James N. McCrorie: 1936 – 2013

Posted November 20, 2013 by Next Year Country

Remembering Jim McCrorie

It was a very sad moment to hear of Jim’s passing.

Jim was truly a mentor to all of us who had the privilege of being his friend through his life.


As young students he taught us what radical sociology and critical thinking were all about. Jim reflected the struggles of people from the crofters of Scotland, to the farmers of Canada as social movements for us to learn from, and to appreciate as people’s histories.


With a wry Jim McCrorie smile and humour, he would tell us what really happened in the governance of the land from Tommy Douglas to today.


He was unremitting in his socialism – but with a Scottish pragmatism – looking at outcome as well as theory.
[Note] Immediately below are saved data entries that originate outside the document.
(** * A shallow embedding of src/src/JSONScalar.ts

    The scalar's three entry points ([serialize], [parseValue],
    [parseLiteral]) and the validator [isJSONValue] run on JavaScript
    values.  We model the part of the JavaScript heap they observe:
    objects with a [[Prototype]], an internal kind (ordinary, array exotic,
    function, Date), and own data properties with their attributes.
    Property lookups ([value.constructor], [value.every],
    [value.toISOString]) and [instanceof] walk the prototype chain;
    [obj[k] = v] is the strict-mode [[Set]] including the [__proto__]
    accessor of [Object.prototype].

    Scope of the model: the properties of the values are data properties
    (the only accessor is [Object.prototype.__proto__]), arrays are dense
    (an array lists its elements, with no holes), there are no proxies,
    and the realm's globals ([Object], [Date], [RegExp], [Error],
    [Array.isArray], [Array.prototype.every], [Object.values]) are the
    builtin ones.

    Stack exhaustion is a thrown [RangeError]; the recursion depth of the
    validator is the [fuel] argument of its embedding. *)

From Stdlib Require Import String Ascii List ZArith Bool Lia.
Import ListNotations.
Open Scope string_scope.
Open Scope Z_scope.

Section JSONScalar.

(** The host's numbers and the two numeric parse routines the decoder
    calls ([parseInt(s, 10)] and [parseFloat(s)]): none of the claims
    depends on how a digit string is rounded to a double, so they are
    left as parameters of the whole development. *)
Variable number : Type.
Variable parseInt10 : string -> number.
Variable parseFloat : string -> number.

(** ToBoolean on numbers: [false] exactly on [+0], [-0] and [NaN]. *)
Variable number_truthy : number -> bool.

(** ** Values, exceptions and the heap *)

Definition loc := nat.

Inductive value : Type :=
| VUndef
| VNull
| VBool (b : bool)
| VNum (n : number)
| VStr (s : string)
| VSym (id : nat)
| VBigInt (z : Z)
| VRef (l : loc).

Inductive exn : Type :=
| TypeError (msg : string)
| RangeError (msg : string).

Inductive outcome (A : Type) : Type :=
| Ret (a : A)
| Throw (e : exn).
Arguments Ret {A} a.
Arguments Throw {A} e.

(** A callable object: the builtin [Date.prototype.toISOString], or any
    other function, which we describe by the completion it produces. *)
Inductive fn_kind : Type :=
| FnToISOString
| FnUser (result : outcome value).

(** The internal kind of an object.  [KArray] lists the elements of an
    array exotic object; its index and [length] properties are not
    repeated in [o_props].  [KDate tv] carries the [[DateValue]] slot,
    [None] being the invalid time value NaN. *)
Inductive okind : Type :=
| KOrdinary
| KArray (elems : list value)
| KFunction (f : fn_kind)
| KDate (tv : option Z).

Record prop : Type := mkProp {
  p_value : value;
  p_writable : bool;
  p_enumerable : bool
}.

Record obj : Type := mkObj {
  o_proto : value;
  o_kind : okind;
  o_props : list (string * prop)
}.

Definition heap := list obj.

(** The host's [String(value)], used to render a rejected value. *)
Variable js_String : heap -> value -> outcome string.

(** ** The realm: the builtin objects at fixed locations *)

Definition loc_ObjectProto : loc := 0%nat.
Definition loc_Object : loc := 1%nat.
Definition loc_FunctionProto : loc := 2%nat.
Definition loc_ArrayProto : loc := 3%nat.
Definition loc_Array : loc := 4%nat.
Definition loc_DateProto : loc := 5%nat.
Definition loc_Date : loc := 6%nat.
Definition loc_RegExpProto : loc := 7%nat.
Definition loc_RegExp : loc := 8%nat.
Definition loc_ErrorProto : loc := 9%nat.
Definition loc_Error : loc := 10%nat.
Definition loc_toISOString : loc := 11%nat.

Definition builtin_prop (v : value) : prop := mkProp v true false.
Definition data_prop (v : value) : prop := mkProp v true true.
Definition ctor_fn (proto : loc) : obj :=
  mkObj (VRef loc_FunctionProto) (KFunction (FnUser (Ret VUndef)))
        [("prototype", mkProp (VRef proto) false false)].
Definition proto_obj (k : okind) (ctor : loc) : obj :=
  mkObj (VRef loc_ObjectProto) k [("constructor", builtin_prop (VRef ctor))].

Definition realm : heap :=
  [ mkObj VNull KOrdinary [("constructor", builtin_prop (VRef loc_Object))];
    ctor_fn loc_ObjectProto;
    mkObj (VRef loc_ObjectProto) (KFunction (FnUser (Ret VUndef))) [];
    proto_obj (KArray []) loc_Array;
    ctor_fn loc_ArrayProto;
    mkObj (VRef loc_ObjectProto) KOrdinary
          [("constructor", builtin_prop (VRef loc_Date));
           ("toISOString", builtin_prop (VRef loc_toISOString))];
    ctor_fn loc_DateProto;
    proto_obj KOrdinary loc_RegExp;
    ctor_fn loc_RegExpProto;
    proto_obj KOrdinary loc_Error;
    ctor_fn loc_ErrorProto;
    mkObj (VRef loc_FunctionProto) (KFunction FnToISOString) [] ]%list.

(** ** Heap primitives *)

Definition lookup (h : heap) (l : loc) : option obj := nth_error h l.

Fixpoint replace_nth {A} (n : nat) (x : A) (xs : list A) : list A :=
  match xs, n with
  | [], _ => []
  | _ :: r, O => x :: r
  | y :: r, S n' => y :: replace_nth n' x r
  end.

Definition update (h : heap) (l : loc) (o : obj) : heap := replace_nth l o h.

Definition alloc (h : heap) (o : obj) : loc * heap := (length h, (h ++ [o])%list).

Fixpoint assoc (k : string) (ps : list (string * prop)) : option prop :=
  match ps with
  | [] => None
  | (k', p) :: r => if String.eqb k k' then Some p else assoc k r
  end.

Definition own_prop (o : obj) (k : string) : option prop := assoc k (o_props o).

Definition is_callable (o : obj) : bool :=
  match o_kind o with KFunction _ => true | _ => false end.

Definition is_ref_to (v : value) (l : loc) : bool :=
  match v with VRef l' => Nat.eqb l l' | _ => false end.

(** Prototype chains are acyclic (the host refuses to create a cycle), so a
    walk visits at most [length h] objects; [length h] bounds the walks
    below. *)

(** [o[k]] for a data property [k]: the first own property along the
    chain, [undefined] when the chain ends. *)
Fixpoint get_walk (fuel : nat) (h : heap) (l : loc) (k : string) : value :=
  match fuel with
  | O => VUndef
  | S fuel' =>
      match lookup h l with
      | None => VUndef
      | Some o =>
          match own_prop o k with
          | Some p => p_value p
          | None =>
              match o_proto o with
              | VRef l' => get_walk fuel' h l' k
              | _ => VUndef
              end
          end
      end
  end.

Definition get (h : heap) (v : value) (k : string) : value :=
  match v with VRef l => get_walk (length h) h l k | _ => VUndef end.

(** OrdinaryHasInstance: is [P] on the prototype chain of [v]? *)
Fixpoint proto_chain_has (fuel : nat) (h : heap) (p : value) (target : loc) : bool :=
  match fuel with
  | O => false
  | S fuel' =>
      match p with
      | VRef l =>
          Nat.eqb l target ||
          match lookup h l with
          | Some o => proto_chain_has fuel' h (o_proto o) target
          | None => false
          end
      | _ => false
      end
  end.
Jim was an inside out person. He lived what he believed – never forgetting his class background – recognizing the education of many to understand the economic and social forces that shape us… as the road to a better world.


Thanks Jim for what you gave us. And as you said and wrote ..In Union Is Strength. Viva Jim!

In Solidarity

Don Kossick in Mozambique, November 18th, 2013


A Celebration of James Napier McCrorie


Céilidh

A traditional Gaelic social gathering, which involves, music, dancing and story telling.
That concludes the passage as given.